Nasional

Menggugat TGPF Kasus Novel Baswedan

Oleh : very - Kamis, 18/07/2019 16:50 WIB

Muhammad AS Hikam, adalah pengamat politik dari President University. (Foto: Ist)

Oleh: Muhammad AS Hikam*)

Laporan yang disampaikan kepada publik tentang hasil investigasi TGPF kasus penyiraman air keras terhadap penyidik KPK Novel Baswedan sungguh mengecewakan. Bagi saya pribadi, malah memunculkan pertanyaan, "Apa sebenarnya fungsi TGPF itu, dan bagaimana nasib KPK"?

Mengecewakan, karena TGPF telah gagal dalam mencapai tujuan formal pembentukannya, yakni menemukan pelaku aksi kriminal setelah 6 bulan melaksanakan tugas dengan begitu banyak anggota (65 orang) dan biaya yang entah berapa besar (karena belum pernah ada laporan tentang ini).

Mengecewakan karena hasil akhir TGPF adalah rekomendasi kepada Kapolri, Jenderal Polisi Tito Karnavian agar Polri membentuk Tim Teknis guna menemukan pelaku. Adalah sah jika publik bertanya "Buat apa sebuah Tim dibikin hanya untuk menghasilkan rekomendasi agar dibikin Tim yang lain, yang personelnya sebagian juga sama dengan sebelumnya?"

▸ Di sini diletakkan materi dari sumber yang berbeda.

Lemma StronglySorted_keys (l : list (jsstring * fields)) :
  StronglySorted key_le l -> NoDup l.*1 -> StronglySorted str_lt l.*1.
Proof.
  induction 1 as [|x l Hl IH Hx]; simpl; [constructor|].
  rewrite NoDup_cons. intros [Hnx Hnd]. constructor; [by apply IH|].
  apply Forall_fmap, Forall_forall. intros y Hy. simpl.
  rewrite Forall_forall in Hx. specialize (Hx y Hy).
  unfold key_le, str_le, str_leb in Hx. apply negb_true_iff in Hx.
  unfold str_lt. destruct (str_ltb x.1 y.1) eqn:Hxy; [done|].
  exfalso. apply Hnx. rewrite (str_ltb_connex _ _ Hxy Hx).
  apply list_elem_of_fmap. by exists y.
Qed.

Lemma rangeScan_sorted (c : collection) q :
  StronglySorted str_lt (rangeScan c q).*1.
Proof.
  apply StronglySorted_keys; [|apply NoDup_fst_rangeScan].
  unfold rangeScan. apply (StronglySorted_merge_sort key_le).
Qed.

Lemma slice_head h (c : Z) :
  slice (h ++ [c]) 0 (str_length (h ++ [c]) - 1) = h.
Proof.
  unfold slice, slice_index, str_length. rewrite length_app. simpl length.
  replace (Z.of_nat (length h + 1) - 1)%Z with (Z.of_nat (length h)) by lia.
  change (0 <? 0)%Z with false. cbv iota.
  destruct (Z.ltb_spec (Z.of_nat (length h)) 0); [lia|].
  rewrite Z.min_l, Z.min_l by lia.
  rewrite Z.sub_0_r, Nat2Z.id. change (Z.to_nat 0) with 0%nat.
  rewrite drop_0. apply take_app_length.
Qed.

Lemma slice_tail h (c : Z) :
  slice (h ++ [c]) (str_length (h ++ [c]) - 1) (str_length (h ++ [c])) = [c].
Proof.
  unfold slice, slice_index, str_length. rewrite length_app. simpl length.
  replace (Z.of_nat (length h + 1) - 1)%Z with (Z.of_nat (length h)) by lia.
  destruct (Z.ltb_spec (Z.of_nat (length h)) 0); [lia|].
  destruct (Z.ltb_spec (Z.of_nat (length h + 1)) 0); [lia|].
  rewrite Z.min_l, Z.min_l by lia.
  replace (Z.to_nat (Z.of_nat (length h + 1) - Z.of_nat (length h))) with 1%nat by lia.
  rewrite Nat2Z.id, drop_app_length. done.
Qed.

(** For a non-empty prefix whose last unit is below 0xFFFF the query is
    [(prefix, head ++ [last + 1])]. *)
Lemma prefix_query_bounds h c :
  (0 <= c < 65535)%Z -> prefix_query (h ++ [c]) = (h ++ [c], h ++ [(c + 1)%Z]).
Proof.
  intros Hc. unfold prefix_query. cbv zeta.
  rewrite slice_head, slice_tail.
  unfold charCodeAt, fromCharCode. change ([c] !! 0%nat) with (Some c).
  cbv iota. rewrite num_add_of_Z, ToUint16_of_Z by lia. done.
Qed.

Example prefix_query_abc : Db.prefix_query (js "abc") = (js "abc", js "abd").
Proof. reflexivity. Qed.

(** Outside the precondition: on the empty prefix [charCodeAt] yields NaN
    and the upper bound is the string of the unit 0; on a last unit
    0xFFFF the increment wraps to 0 and the range is empty. *)
Example prefix_query_empty : Db.prefix_query [] = ([], [0%Z]).
Proof. reflexivity. Qed.

Example prefix_query_wraps :
  Db.prefix_query [97%Z; 65535%Z] = ([97%Z; 65535%Z], [97%Z; 0%Z]) /\
  forall db, rangeScan db (Db.prefix_query [97%Z; 65535%Z]) = [].
Proof.
  split; [reflexivity|]. intros db.
  destruct (rangeScan db (Db.prefix_query [97%Z; 65535%Z])) as [|[k d] l] eqn:E; [done|].
  assert ((k, d) ∈ rangeScan db (Db.prefix_query [97%Z; 65535%Z])) as Hin
    by (rewrite E; left).
  apply elem_of_rangeScan in Hin as [_ Hin]. exfalso.
  change (Db.prefix_query [97%Z; 65535%Z]) with ([97%Z; 65535%Z], [97%Z; 0%Z]) in Hin.
  unfold in_range, str_leb in Hin. simpl in Hin.
  destruct k as [|x [|y t]]; simpl in Hin; [done| |].
  - destruct (Z.ltb_spec 97 x), (Z.eqb_spec 97 x), (Z.ltb_spec x 97),
      (Z.eqb_spec x 97); simpl in Hin; try done; lia.
  - destruct (Z.ltb_spec 97 x), (Z.eqb_spec 97 x), (Z.ltb_spec x 97),
      (Z.eqb_spec x 97), (Z.ltb_spec y 0), (Z.eqb_spec y 0),
      (Z.ltb_spec 65535 y), (Z.eqb_spec 65535 y); simpl in Hin; try done; try lia.
    all: by destruct t.
Qed.

Lemma in_range_prefix h c kd :
  (0 <= c < 65535)%Z ->
  in_range (prefix_query (h ++ [c])) kd = true <-> (h ++ [c]) `prefix_of` kd.1.
Proof.
  intros Hc. rewrite prefix_query_bounds by done.
  unfold in_range. simpl. apply prefix_range.
Qed.

End RangeScan.

Section PrefixQuery.

Import Db.
(** * A shallow embedding of the minio storage drivers of the FTP server

    The repository carries two revisions of the object-store driver:
    - [Driver]      (driver/minio/minio.go, package [minio], server v2), and
    - [MinioDriver] (package [server], the older revision).
    Both talk to an object store through the minio-go client.  The client is
    not part of the repository; [Module minio] below is an executable model
    of the calls the drivers make, over one bucket held as a finite map from
    keys to byte sequences, together with a schedule of transport faults.

    The session engine that fires the login hooks is not among the sources
    either; [Module Session] models it from the specification and is driven
    against the [mockNotifier] of the integration test. *)

From Stdlib Require Import ZArith String Ascii List Lia Bool.
From stdpp Require Import base option list strings gmap pretty sorting.

Open Scope string_scope.
Open Scope Z_scope.

(** ** Go's [strings] package, as far as the drivers use it *)

Module strings.

(** [strip prefix s] is [Some rest] when [s = prefix ++ rest]. *)
Fixpoint strip (prefix s : string) : option string :=
  match prefix with
  | EmptyString => Some s
  | String a prefix' =>
      match s with
      | EmptyString => None
      | String b s' => if Ascii.eqb a b then strip prefix' s' else None
      end
  end.

Definition HasPrefix (s prefix : string) : bool :=
  match strip prefix s with Some _ => true | None => false end.

Definition TrimPrefix (s prefix : string) : string :=
  match strip prefix s with Some rest => rest | None => s end.

Fixpoint HasSuffix (s suffix : string) : bool :=
  String.eqb s suffix
  || match s with
     | EmptyString => false
     | String _ s' => HasSuffix s' suffix
     end.

(** A byte of a string, by its value. *)
Definition byte_is (a : ascii) (n : N) : bool := (N_of_ascii a =? n)%N.

(** [unicode.IsSpace] on the code points that UTF-8 writes in two bytes:
    U+0085 and U+00A0. *)
Definition space2 (a b : ascii) : bool :=
  byte_is a 194 && (byte_is b 133 || byte_is b 160).

(** [unicode.IsSpace] on the code points that UTF-8 writes in three bytes:
    U+1680, U+2000 to U+200A, U+2028, U+2029, U+202F, U+205F and U+3000. *)
Definition space3 (a b c : ascii) : bool :=
  (byte_is a 225 && (byte_is b 154 && byte_is c 128))
  || (byte_is a 226
      && ((byte_is b 128
           && (((128 <=? N_of_ascii c)%N && (N_of_ascii c <=? 138)%N)
               || byte_is c 168 || byte_is c 169 || byte_is c 175))
          || (byte_is b 129 && byte_is c 159)))
  || (byte_is a 227 && (byte_is b 128 && byte_is c 128)).

(** [TrimSpace s == ""]: [s] is white space from end to end.  [TrimSpace]
    reads [s] as UTF-8 and cuts the code points of [unicode.IsSpace]: the
    six of ASCII and those of [space2] and [space3]; a byte that starts no
    such code point is kept, and [s] with it. *)
Fixpoint blank (s : string) : bool :=
  match s with
  | EmptyString => true
  | String a s1 =>
      if Ascii.is_space a then blank s1
      else
        match s1 with
        | EmptyString => false
        | String b s2 =>
            if space2 a b then blank s2
            else
              match s2 with
              | EmptyString => false
              | String c s3 => space3 a b c && blank s3
              end
        end
  end.

End strings.

(** ** 64-bit signed integers *)

Definition wrap64 (z : Z) : Z := (z + 2 ^ 63) mod 2 ^ 64 - 2 ^ 63.

Definition sub64 (a b : Z) : Z := wrap64 (a - b).

(** [len(data)] as an [int64]. *)
Definition len64 (data : list Byte.byte) : Z := Z.of_nat (length data).

(** ** Go error values *)

Inductive error : Type :=
| ErrorResponse (Code : string)   (* minio.ErrorResponse, by its Code *)
| errorString (s : string).       (* errors.New(s) and fmt.Errorf(...) *)

#[global] Instance error_eq_dec : EqDecision error.
Proof. solve_decision. Defined.

Inductive result (A : Type) : Type :=
| Ok (a : A)
| Fail (e : error).
Arguments Ok {A} a.
Arguments Fail {A} e.

Definition is_ok {A} (r : result A) : bool :=
  match r with Ok _ => true | Fail _ => false end.
(** * plainbox.impl.session.jobs: job state handling

    A shallow embedding of [plainbox/impl/session/jobs.py]: the
    [JobReadinessInhibitor] value class, the shared
    [UndesiredJobReadinessInhibitor], the [OverridableJobField] descriptor,
    the two assign filters and the [JobState] holder, followed by the
    properties the specification states about them.

    Python objects that are shared and may change behind the back of a
    [JobState] (job definitions) live in a store and are held by reference;
    immutable values (inhibitors, resource expressions, strings) are held by
    value. Raising is modelled with a sum type; an attribute assignment, which
    in Python either happens or leaves the object as it was, returns the
    object together with the exception. *)

From Stdlib Require Import ZArith Ascii String List Bool Lia.
From stdpp Require Import base option gmap strings list.

Local Open Scope Z_scope.
Local Open Scope string_scope.

(** ** Exceptions and fallible computations *)

Inductive exn : Type :=
| ValueError (msg : string)
| TypeError (msg : string)
| AttributeError (msg : string)
| KeyError (msg : string)
| IndexError (msg : string)
| AssertionError.

(** A call either raises or returns. *)
Definition fallible (A : Type) : Type := exn + A.

Definition raise {A : Type} (e : exn) : fallible A := inl e.
Definition ret {A : Type} (a : A) : fallible A := inr a.

Definition bind {A B : Type} (m : fallible A) (k : A -> fallible B) : fallible B :=
  match m with
  | inl e => inl e
  | inr a => k a
  end.

Declare Scope py_scope.
Delimit Scope py_scope with py.
Notation "'let*' x ':=' m 'in' k" := (bind m (fun x => k))
  (at level 10, x name, m at level 100, k at level 200) : py_scope.
Local Open Scope py_scope.

Definition raises {A : Type} (m : fallible A) : bool :=
  match m with inl _ => true | inr _ => false end.

Definition is_ValueError {A : Type} (m : fallible A) : bool :=
  match m with inl (ValueError _) => true | _ => false end.

(** ** The Python string builtins the module calls

    A [string] is read as a sequence of code points below 256. *)

Module Py.

Definition quote1 : ascii := "'"%char.
Definition quote2 : ascii := ascii_of_nat 34.
Definition backslash : ascii := "\"%char.

Definition hexdigit (n : N) : ascii :=
  match n with
  | 0 => "0" | 1 => "1" | 2 => "2" | 3 => "3" | 4 => "4" | 5 => "5"
  | 6 => "6" | 7 => "7" | 8 => "8" | 9 => "9" | 10 => "a" | 11 => "b"
  | 12 => "c" | 13 => "d" | 14 => "e" | _ => "f"
  end%N%char.

(** [str.isprintable] on one code point below 256: control characters,
    the no-break space and the soft hyphen are not printable. *)
Definition isprintable (c : ascii) : bool :=
  let n := N_of_ascii c in
  ((32 <=? n) && (n <? 127) || (161 <=? n) && negb (n =? 173))%N.

Fixpoint contains (c : ascii) (s : string) : bool :=
  match s with
  | EmptyString => false
  | String d s' => Ascii.eqb c d || contains c s'
  end.

(** One character of [repr(s)], given the quote that delimits it. *)
Definition repr_char (quote c : ascii) : string :=
  if Ascii.eqb c quote || Ascii.eqb c backslash then
    String backslash (String c EmptyString)
  else if Ascii.eqb c (ascii_of_nat 9) then String backslash "t"
  else if Ascii.eqb c (ascii_of_nat 10) then String backslash "n"
  else if Ascii.eqb c (ascii_of_nat 13) then String backslash "r"
  else if isprintable c then String c EmptyString
  else
    let n := N_of_ascii c in
    String backslash
      (String "x" (String (hexdigit (n / 16)) (String (hexdigit (n mod 16))
                                                      EmptyString))).

Fixpoint repr_body (quote : ascii) (s : string) : string :=
  match s with
  | EmptyString => EmptyString
  | String c s' => repr_char quote c +:+ repr_body quote s'
  end.

(** [repr(s)] for a [str]: single quotes, unless the text holds a single
    quote and no double quote. *)
Definition repr (s : string) : string :=
  let quote :=
    if contains quote1 s && negb (contains quote2 s) then quote2
    else quote1 in
  String quote (repr_body quote s +:+ String quote EmptyString).

(** [tpl.format(args...)] for the replacement fields the module uses: an
    empty field inserts the next argument, a field with the [!r] conversion
    inserts its [repr]. Arguments left over are ignored, a field without an
    argument raises [IndexError]; a brace that opens neither field is copied
    (no template of the module holds one). *)
Fixpoint format (tpl : string) (args : list string) : fallible string :=
  match tpl with
  | EmptyString => ret EmptyString
  | String c1 r1 =>
      if Ascii.eqb c1 "{" then
        match r1 with
        | String c2 r2 =>
            if Ascii.eqb c2 "}" then
              match args with
              | [] => raise (IndexError "Replacement index out of range")
              | a :: args' =>
                  let* rest := format r2 args' in ret (a +:+ rest)
              end
            else
              match r2 with
              | String c3 (String c4 r4) =>
                  if Ascii.eqb c2 "!" && Ascii.eqb c3 "r" && Ascii.eqb c4 "}"
                  then
                    match args with
                    | [] =>
                        raise (IndexError "Replacement index out of range")
                    | a :: args' =>
                        let* rest := format r4 args' in
                        ret (repr a +:+ rest)
                    end
                  else
                    let* rest := format r1 args in ret (String c1 rest)
              | _ => let* rest := format r1 args in ret (String c1 rest)
              end
        | EmptyString => ret (String c1 EmptyString)
        end
      else
        let* rest := format r1 args in ret (String c1 rest)
  end.

(** [sep.join(parts)]. *)
Definition join (sep : string) (parts : list string) : string :=
  String.concat sep parts.

(** The quote [repr] puts around a text. *)
Definition quote_for (s : string) : ascii :=
  if contains quote1 s && negb (contains quote2 s) then quote2 else quote1.

(** The text between the quotes that [repr] chooses for it. *)
Definition quoted (s : string) : string :=
  String (quote_for s) (s +:+ String (quote_for s) EmptyString).

(** Every character prints as itself between the given quotes: it is
    printable and is neither that quote nor the backslash. *)
Fixpoint verbatim_in (quote : ascii) (s : string) : bool :=
  match s with
  | EmptyString => true
  | String c s' =>
      isprintable c && negb (Ascii.eqb c quote)
      && negb (Ascii.eqb c backslash) && verbatim_in quote s'
  end.

Definition verbatim (s : string) : bool := verbatim_in (quote_for s) s.

(** Reading a text back from its [repr], as the Python parser reads a string
    literal with these escapes. *)
Fixpoint digit_value (c : ascii) (digits : string) (n : N) : option N :=
  match digits with
  | EmptyString => None
  | String d digits' =>
      if Ascii.eqb c d then Some n else digit_value c digits' (N.succ n)
  end.

Definition unhex (c : ascii) : option N :=
  digit_value c "0123456789abcdef" 0%N.

Definition cons_char (c : ascii) (o : option string) : option string :=
  match o with
  | Some s => Some (String c s)
  | None => None
  end.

Mengecewakan karena laporan TGPF ini justru telah melahirkan masalah baru. Yaitu adanya "temuan" bahwa ada probabilitas bahwa aksi kriminalitas terhadap Novel Baswedan disebabkan balas dendam  karena yang bersangkutan mungkin telah melakukan tindakan berlebihan dalam melaksanakan tugasnya zebagai penyelidik!  Namun aneh bin ajaib bahwa TGPF tidak mampu atau mau menjawab pertanyaan dari publik, "apa saja dan bagaimana serta kapan tindakan berlebihan tersebut dilakulan Novel?"

Karena itu tak terlaku keliru jika muncul kecurigaan "Apakah ini merupakan sebuah rekayasa untuk mengkambinghitamkan atau minimal mempersalahkan Novel?" Faktanya selama dua tahun terakhir ini, belum pernah ada indikasi bahwa Novel pernah melakukan tugas berlebihan, dan hal dikuatkan kesaksian KPK tentang kinerja penyelidik utama tersebut.

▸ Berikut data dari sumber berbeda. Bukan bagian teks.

Lemma gridRemove_noEmptyCell g b grid :
  noEmptyCell grid = true -> noEmptyCell (gridRemove g b grid) = true.
Proof.
  rewrite !noEmptyCell_spec. intros H x col Hx.
  rewrite gridRemove_lookup in Hx.
  destruct (decide (x ∈ _)) as [Hin|]; [|by apply (H x)].
  destruct (grid !! x) as [col0|] eqn:E0; simpl in Hx; [|discriminate].
  destruct (size _ =? 0)%nat eqn:Es; [discriminate|].
  injection Hx as <-. split.
  - intros E. rewrite E, map_size_empty in Es. discriminate.
  - intros y c. rewrite gridRemoveColumn_lookup by apply NoDup_range.
    destruct (decide _).
    + destruct (col0 !! y) as [c0|]; simpl; [|discriminate].
      destruct (length (setDelete g c0) =? 0)%nat eqn:El; [discriminate|].
      intros [= <-] E. rewrite E in El. discriminate.
    + intros Hy. by apply (proj2 (H x col0 E0) y).
Qed.

Lemma setDelete_setAdd (g : Geom) (c : list Geom) :
  g ∉ c -> setDelete g (setAdd g c) = c.
Proof.
  intros Hn. unfold setAdd, includes.
  rewrite bool_decide_eq_false_2 by exact Hn.
  unfold setDelete. rewrite filter_app.
  rewrite filter_cons_False by (intros H; by apply H).
  rewrite filter_nil, app_nil_r.
  induction c as [|a c IH]; [reflexivity|].
  rewrite filter_cons_True.
  - f_equal. apply IH. intros H. apply Hn. by right.
  - intros ->. apply Hn. left.
Qed.

(** Removing from the grid what was just added gives the grid back. *)
Lemma gridRemove_gridAdd g b grid :
  minY b <= maxY b ->
  noEmptyCell grid = true ->
  (forall x y, inCells b x y = true -> g ∉ cellAt grid x y) ->
  gridRemove g b (gridAdd g b grid) = grid.
Proof.
  intros Hb Ht Hg. apply grid_ext.
  - apply gridRemove_noEmptyCell, gridAdd_noEmptyCell; assumption.
  - exact Ht.
  - intros x y. rewrite gridRemove_cellAt, gridAdd_cellAt.
    destruct (inCells b x y) eqn:E; [|reflexivity].
    apply setDelete_setAdd, Hg, E.
Qed.

Lemma elem_of_setAdd (g h : Geom) (c : list Geom) :
  h ∈ setAdd g c <-> h ∈ c \/ h = g.
Proof.
  unfold setAdd, includes. case_bool_decide as E.
  - split; [by left|]. intros [?| ->]; assumption.
  - rewrite elem_of_app, list_elem_of_singleton. reflexivity.
Qed.

Lemma elem_of_setDelete (g h : Geom) (c : list Geom) :
  h ∈ setDelete g c <-> h ∈ c /\ h <> g.
Proof. unfold setDelete. rewrite list_elem_of_filter. tauto. Qed.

Beberapa hal di atas membuat saya berpandangan bahwa TGPF hanya berhasil berfungsi menjadi semacam public relations alias humas yang tugasnya membuat publik bisa ditenangkan dan tidak terlalu marah dengan kegagalan dalam penuntasan kasus Novel yang berlarut-larut itu. TGPF hanya berhasil menjadi semacam alat penghibur yang meninabobokan publik dan, syukur-syukur, bisa bikin mereka melupakan kasus yang berdampak serius terhadap KPK dan upaya pemberantasan korupsi di Indonesia itu.

Kegagalan TGPF punya dampak yang lebih jauh; menambah keyakinan publik bahwa upaya pelemahan dan bahkan penghancuran KPK adalah nyata dan cenderung semakin brutal. Setelah  berbagai cara "lunak", mulai dari drama 3 episode "Cicak vs Buaya" sampai Pansus E-KTP, ternyata tak mempan, maka kini dilakukan upaya yang "keras". Yaitu mengancam keselamatan personil KPK dengan aksi intimidasi terhadap penyelidik andalannya!

Ketika publik menuntut agar kasus ini dibongkar, dan dengan sabar menunggu dua tahun lamanya, hasilnya adalah laporan TGPF yang malah terkesan menyalahkan sang korban! Sungguh di luar akal sehat bahwa Polri yang kita banggakan dan diakui kemampuannya oleh dunia ternyata masih belum mampu membuka misteri siapa pelaku lapangan dalam aksi kriminal ini.

TGPF saya kira bukan saja gagal mencapai tujuan formalnya tetapi juga gagal bahkan kalau hanya sebagai humas belaka. Sebab alih-alih akan membuat publik terhibur atau terlena, apalagi lupa, justru akan bertambah tambah kecurigaannya. Bahwa upaya penghancuran KPK akan makin kuat dan meningkat karena tak akan ada lagi yang bisa diharapkan melindungi lembaga anti rasuah ini dari ancaman fisik terhadap para personilnya!

Tinggal rakyat Indonesia saja satu-satunya yang bisa melindungi dan menyelamatkan KPK dari upaya busuk para pembenci dan lawan-lawannya.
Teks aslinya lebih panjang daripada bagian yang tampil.